As pressure grows for Attorney-General Michael Daley to free Folbigg, her supporters say there is no reason to delay her release.
An inquiry into Folbigg’s convictions for the deaths of her four children in April heard credible evidence they might have died of natural causes.
Tracy Chapman said it upset her that her lifelong friend was left to sit in prison while Mr Daley waited.
“It’s not okay,” she told reporters on Wednesday.
“I spoke to her last night and there’s a restlessness in her because she knows what’s about to happen and yet we’re asking her to sit there and go on with her everyday incarcerated life as if nothing’s happened.”
The pardon power, which the governor can use on the advice of the attorney-general, was extraordinary, human rights barrister Felicity Graham said.
“But what is more extraordinary is to not exercise these powers when they obviously should be exercised,” she said.
“It is glaringly obvious and has been glaringly obvious to the attorney since these submissions came out in early April.”
The submissions to the inquiry included concession from the state’s top prosecutor that there was reasonable doubt about Folbigg’s convictions.
She has served 20 years of a 25-year minimum sentence after a jury in 2003 convicted her of killing her children Caleb, Patrick, Sarah and Laura between 1989 and 1999.
The inquiry heard diary entries made by Folbigg as she dealt with her babies’ deaths were used as admissions of guilt at trial, but that purported proof was undermined by new scientific evidence and other developments.
The “mountain of evidence” was all available to Mr Daley, allowing him to act ahead of the formal findings, Greens MP Sue Higginson said.
“It’s not about what anyone believes.

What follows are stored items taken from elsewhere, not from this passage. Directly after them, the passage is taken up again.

(* ===== verification/SmallTools.v ===== *)
(** * Two small tools ([recipes-support/bdevmem/files/bdevmem.c],
    [recipes-support/busyloop/files/busyloop.c])

    [bdevmem] copies physical memory to its output, on request only when a header with a
    checksum says that the memory holds a file; [busyloop] counts down. *)
From S2P Require Import Prelude CString.

#[local] Open Scope string_scope.
#[local] Open Scope list_scope.
#[local] Open Scope Z_scope.

(** ** Numbers in base 0: the prefix tells the base *)

Definition base_of (s : list Z) : Z :=
  match s with
  | 48 :: x :: c :: _ => if ((x =? 120) || (x =? 88)) && bool_decide (is_Some (digit_val 16 c)) then 16 else 8
  | 48 :: _ => 8
  | _ => 10
  end.
Definition unsigned_part (s : list Z) : list Z :=
  match skip_space s with c :: s' => if (c =? 45) || (c =? 43) then s' else c :: s' | [] => [] end.
Definition strtoul0 (s : list Z) : Z := fst (strtoul (base_of (unsigned_part s)) s).

(** ** bdevmem *)

Definition MAGIC : Z := 0x4a544147.
Definition sizeof_header : Z := 12.
Record header := { magic : Z; len : Z; be_crc32 : Z }.

(** Words are stored low byte first; the checksum's bytes are the other way round. *)
Definition le32 (l : list Z) : Z := foldr (fun b v => b + 256 * v) 0 l.
Definition ntohl (v : Z) : Z :=
  Z.lor (Z.lor (Z.shiftl (Z.land v 0xff) 24) (Z.shiftl (Z.land v 0xff00) 8))
    (Z.lor (Z.land (Z.shiftr v 8) 0xff00) (Z.shiftr v 24)).
Definition header_of (l : list Z) : option header :=
  m ← rd_range l 0 4; n ← rd_range l 4 4; c ← rd_range l 8 4;
  Some {| magic := le32 m; len := le32 n; be_crc32 := le32 c |}.

(** The system: the descriptor each of the two calls to [open] gives (-1 for a failure), the
    bytes a mapping makes accessible ([None] for MAP_FAILED), whether [munmap] succeeds, and
    zlib's checksum. *)
Class DevMem := {
  open_header : Z;
  open_payload : Z;
  mmap : Z -> Z -> Z -> option (list Z);
  munmap : Z -> bool;
  crc32 : list Z -> Z
}.

Section bdevmem.
Context `{DevMem}.

(** The loop over the payload. *)
Fixpoint put_loop (n : nat) (i : Z) (payload : list Z) : option (list Z) :=
  match n with
  | O => Some []
  | S n => c ← ld payload i; out ← put_loop n (i + 1) payload; Some (c :: out)
  end.

(** The second half of [main], from the second [open] on: the exit code and the output. *)
Definition dump (start : Z) (n : Z) (h : option header) : option (Z * list Z) :=
  if open_payload =? 1 then Some (4, []) else
  let map_len := match h with Some _ => u32 (n + sizeof_header) | None => n end in
  match mmap open_payload map_len start with
  | None => Some (5, [])
  | Some base =>
    checked ← match h with
              | Some h =>
                data ← rd_range base sizeof_header n;
                Some (if negb (crc32 data =? ntohl (be_crc32 h)) then None else Some (drop (Z.to_nat sizeof_header) base))
              | None => Some (Some base)
              end;
    match checked with
    | None => Some (6, [])
    | Some payload =>
      out ← put_loop (Z.to_nat n) 0 payload;
      Some (if negb (munmap n) then (7, out) else (0, out))
    end
  end.

Definition bdevmem_main (argv : list string) : option (Z * list Z) :=
  match argv with
  | [_; a1; a2] =>
    if bool_decide (a1 = "-H") then
      let start := strtoul0 (bytes a2) in
      if open_header =? 1 then Some (1, []) else
      match mmap open_header sizeof_header start with
      | None => Some (2, [])
      | Some base =>
        h ← header_of base;
        if negb (magic h =? MAGIC) then Some (3, []) else dump start (len h) (Some h)
      end
    else dump (strtoul0 (bytes a1)) (u32 (strtoul0 (bytes a2))) None
  | _ => Some (1, [])
  end.
End bdevmem.

(** ** busyloop *)

(** [for (;count--;);] from [count] on, with [fuel] tests left: how many it makes. *)
Fixpoint count_loop (fuel : nat) (count : Z) : option Z :=
  match fuel with
  | O => None
  | S fuel => if count =? 0 then Some 1 else n ← count_loop fuel (count - 1); Some (n + 1)
  end.

(** The value of [count], and what becomes of it: the exit code and the tests made, or
    [None] for the loop without an end. *)
Definition to_i64 (z : Z) : Z := (z + 2 ^ 63) `mod` 2 ^ 64 - 2 ^ 63.
Definition busyloop_main (fuel : nat) (argv : list string) : option (Z * Z) :=
  match argv with
  | [_; a] =>
    let count := to_i64 (strtoul0 (bytes a)) in
    if count <? 0 then None else n ← count_loop fuel count; Some (0, n)
  | _ => Some (1, 0)
  end.

(** ** Properties *)

Lemma put_loop_run n payload pre : zlen payload = Z.of_nat n ->
  forall i post, i = zlen pre -> put_loop n i (pre ++ payload ++ post) = Some payload.
Proof.
  revert pre payload. induction n as [|n IH]; intros pre payload Hl i post ->; destruct payload as [|c payload]; [done|zl|zl|].
  cbn [put_loop app]. rewrite ld_mid by done. cbn [mbind option_bind].
  pose proof (IH (pre ++ [c]) payload ltac:(zl) (zlen pre + 1) post ltac:(zl)) as Hr.
  rewrite <- (assoc_L (++)) in Hr. cbn [app] in Hr. by rewrite Hr.
Qed.

Lemma count_loop_run fuel count : 0 <= count -> (Z.to_nat count < fuel)%nat -> count_loop fuel count = Some (count + 1).
Proof.
  revert count. induction fuel as [|fuel IH]; intros count Hc Hf; [lia|]. cbn [count_loop].
  destruct (count =? 0) eqn:E; [apply Z.eqb_eq in E; by subst|]. apply Z.eqb_neq in E.
  rewrite IH by lia. cbn [mbind option_bind]. f_equal. lia.
Qed.

(** The bytes of a word, and the word of the bytes. *)
Lemma le32_four a b c d : le32 [a; b; c; d] = a + 256 * b + 65536 * c + 16777216 * d.
Proof. cbn. lia. Qed.

(** The [n] bytes from an address on. *)
Definition bytes_at (memory : Z -> Z) (a n : Z) : list Z := (fun i => memory (a + i)) <$> seqZ 0 n.
Lemma zlen_bytes_at memory a n : 0 <= n -> zlen (bytes_at memory a n) = n.
Proof. intros Hn. unfold zlen, bytes_at. rewrite length_fmap, length_seqZ. lia. Qed.
Lemma bytes_at_prefix memory a n k : 0 <= n <= k -> exists r, bytes_at memory a k = bytes_at memory a n ++ r.
Proof.
  intros Hn. exists ((fun i => memory (a + i)) <$> seqZ n (k - n)). unfold bytes_at. rewrite <- fmap_app. f_equal.
  replace k with (n + (k - n)) at 1 by lia. by rewrite seqZ_app by lia.
Qed.

Section properties.
Context `{DevMem} (memory : Z -> Z).

(** What the kernel promises: [open] does not give descriptor 1, and mapping [n] bytes at an
    address makes at least the [n] bytes stored there accessible. *)
Context (Hopen1 : open_header <> 1) (Hopen2 : open_payload <> 1).
Context (Hmap : forall f n start, f = open_header \/ f = open_payload -> 0 < n ->
  exists rest, mmap f n start = Some (bytes_at memory start n ++ rest)).

(** With -H memory is copied out only when it starts with a header: the magic number, the
    length and the checksum of the bytes that follow, which are then the whole output.
    Otherwise nothing is printed and the exit code says which test failed.  The code after
    the output is the one of [munmap], which fails for a payload of no bytes. *)
Theorem bdevmem_header_exact prog a m n c data :
  let start := strtoul0 (bytes a) in
  bytes_at memory start (sizeof_header + zlen data) = m ++ n ++ c ++ data -> zlen m = 4 -> zlen n = 4 -> zlen c = 4 ->
  zlen data = le32 n -> le32 n < 2 ^ 32 - sizeof_header ->
  bdevmem_main [prog; "-H"; a] =
    Some (if negb (le32 m =? MAGIC) then (3, [])
          else if negb (crc32 data =? ntohl (le32 c)) then (6, [])
          else (if munmap (zlen data) then 0 else 7, data)).
Proof.
  intros start Hm H4m H4n H4c Hd Hlen. pose proof (zlen_nonneg data).
  assert (Hz : zlen (m ++ n ++ c) = sizeof_header) by (unfold sizeof_header; zl).
  assert (Hhd : bytes_at memory start sizeof_header = m ++ n ++ c).
  { destruct (bytes_at_prefix memory start sizeof_header (sizeof_header + zlen data)) as [r Hr]; [unfold sizeof_header; lia|].
    rewrite Hm in Hr. replace (m ++ n ++ c ++ data) with ((m ++ n ++ c) ++ data) in Hr by by rewrite <- !(assoc_L (++)).
    apply app_eq_split in Hr as [-> _]; [done|]. by rewrite zlen_bytes_at. }
  unfold bdevmem_main. change (bool_decide ("-H" = "-H")) with true. cbv iota zeta. fold start.
  rewrite (proj2 (Z.eqb_neq _ _)) by done.
  destruct (Hmap open_header sizeof_header start) as (r1 & Hr1); [by left|done|]. rewrite Hr1, Hhd.
  rewrite <- !(assoc_L (++)). unfold header_of.
  pose proof (rd_mid [] m (n ++ c ++ r1) 0 4 eq_refl ltac:(lia)) as Hr0. cbn [app] in Hr0. rewrite Hr0. cbn [mbind option_bind].
  rewrite (rd_mid m n (c ++ r1) 4 4) by lia. cbn [mbind option_bind].
  rewrite (assoc_L (++) m n), (rd_mid (m ++ n) c r1 8 4) by zl. cbn [mbind option_bind magic].
  case_if; [done|]. unfold dump. cbn [len be_crc32]. rewrite (proj2 (Z.eqb_neq open_payload 1)) by done.
  rewrite <- Hd in *. rewrite u32_small by (unfold sizeof_header in *; lia).
  destruct (Hmap open_payload (zlen data + sizeof_header) start) as (r2 & Hr2); [by right|unfold sizeof_header; lia|]. rewrite Hr2.
  rewrite (Z.add_comm (zlen data)), Hm.
  replace ((m ++ n ++ c ++ data) ++ r2) with ((m ++ n ++ c) ++ data ++ r2) by by rewrite <- !(assoc_L (++)).
  rewrite rd_mid by done. cbn [mbind option_bind].
  case_if; [done|]. replace (Z.to_nat sizeof_header) with (length (m ++ n ++ c)) by (unfold zlen in Hz; lia).
  pose proof (put_loop_run (Z.to_nat (zlen data)) data [] ltac:(lia) 0 r2 eq_refl) as Hp. cbn [app] in Hp.
  rewrite drop_app_length, Hp. cbn [mbind option_bind].
  by destruct (munmap (zlen data)).
Qed.
End properties.

(** The loop of busyloop ends after as many tests as the count says and one more, when
    the count is below 2^63; a larger one becomes negative and the loop never ends. *)
Theorem busyloop_counts prog a fuel :
  let n := strtoul0 (bytes a) in
  0 <= n < 2 ^ 64 -> (Z.to_nat n < fuel)%nat ->
  busyloop_main fuel [prog; a] = if n <? 2 ^ 63 then Some (0, n + 1) else None.
Proof.
  intros n Hn Hf. unfold busyloop_main. fold n. destruct (n <? 2 ^ 63) eqn:E; [apply Z.ltb_lt in E|apply Z.ltb_ge in E].
  - assert (to_i64 n = n) as -> by (unfold to_i64; rewrite Z.mod_small; lia).
    rewrite (proj2 (Z.ltb_ge n 0)) by lia. by rewrite count_loop_run by lia.
  - assert (to_i64 n = n - 2 ^ 64) as ->.
    { unfold to_i64. replace (n + 2 ^ 63) with (n - 2 ^ 63 + 1 * 2 ^ 64) by lia. rewrite Z_mod_plus_full, Z.mod_small; lia. }
    by rewrite (proj2 (Z.ltb_lt _ 0)) by lia.
Qed.

(** ** Witnesses *)

(** A memory with a header and the payload [1; 2] at 0x1000. *)
Definition sample_memory (a : Z) : Z :=
  default 0 ([0x47; 0x41; 0x54; 0x4a; 2; 0; 0; 0; 0; 0; 0; 3; 1; 2] !! Z.to_nat (a - 0x1000)).
#[local] Instance sample_mem : DevMem := {
  open_header := 3; open_payload := 3; crc32 := foldr Z.add 0; munmap := fun n => 0 <? n;
  mmap := fun _ n start => if 0 <? n then Some (bytes_at sample_memory start n ++ replicate 8 0) else None
}.
Lemma bdevmem_header_exact_witness :
  bdevmem_main ["bdevmem"; "-H"; "0x1000"] = Some (0, [1; 2]).
Proof.
  apply (@bdevmem_header_exact sample_mem sample_memory) with (m := [0x47; 0x41; 0x54; 0x4a]) (n := [2; 0; 0; 0]) (c := [0; 0; 0; 3]) (data := [1; 2]);
    try done.
  intros f n start _ Hn. exists (replicate 8 0). cbn. by rewrite (proj2 (Z.ltb_lt 0 n)).
Defined.

Lemma busyloop_counts_witness : busyloop_main 20 ["busyloop"; "0x10"] = Some (0, 17).
Proof. apply (busyloop_counts "busyloop" "0x10" 20); vm_compute; [by split|lia]. Defined.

It’s not about what anyone thinks. It’s about what the evidence has presented,” she said.
Newly elected Labor MP Stephen Lawrence told parliament the case of Lindy Chamberlain showed how crucial it was for the person with pardon or parole powers to stand ready to exercise them.
“It’s relevant to note that (inquiry chair) Tom Bathurst himself in the inquiry, had cause to mention that these powers were independent of the powers that he exercises,” Mr Lawrence, a veteran barrister, told the upper house late on Wednesday.
But Mr Daley stood by his decision to wait for the final report from Mr Bathurst, a former chief justice of the NSW Supreme Court.
A spokesman for the attorney-general told AAP that moving early “would not be prudent … given the previous extensive judicial consideration, and the breadth of technical scientific and legal evidence being considered” in Folbigg’s case.
That position was adopted by Labor, coalition and One Nation MPs in the upper house late on Wednesday.
The parties combined to amend a motion by Ms Higginson that called on the government to ensure Folbigg was released without delay.
Eight MPs from the Greens, Animal Justice and Shooters, Fishers and Farmers parties supported the unamended motion.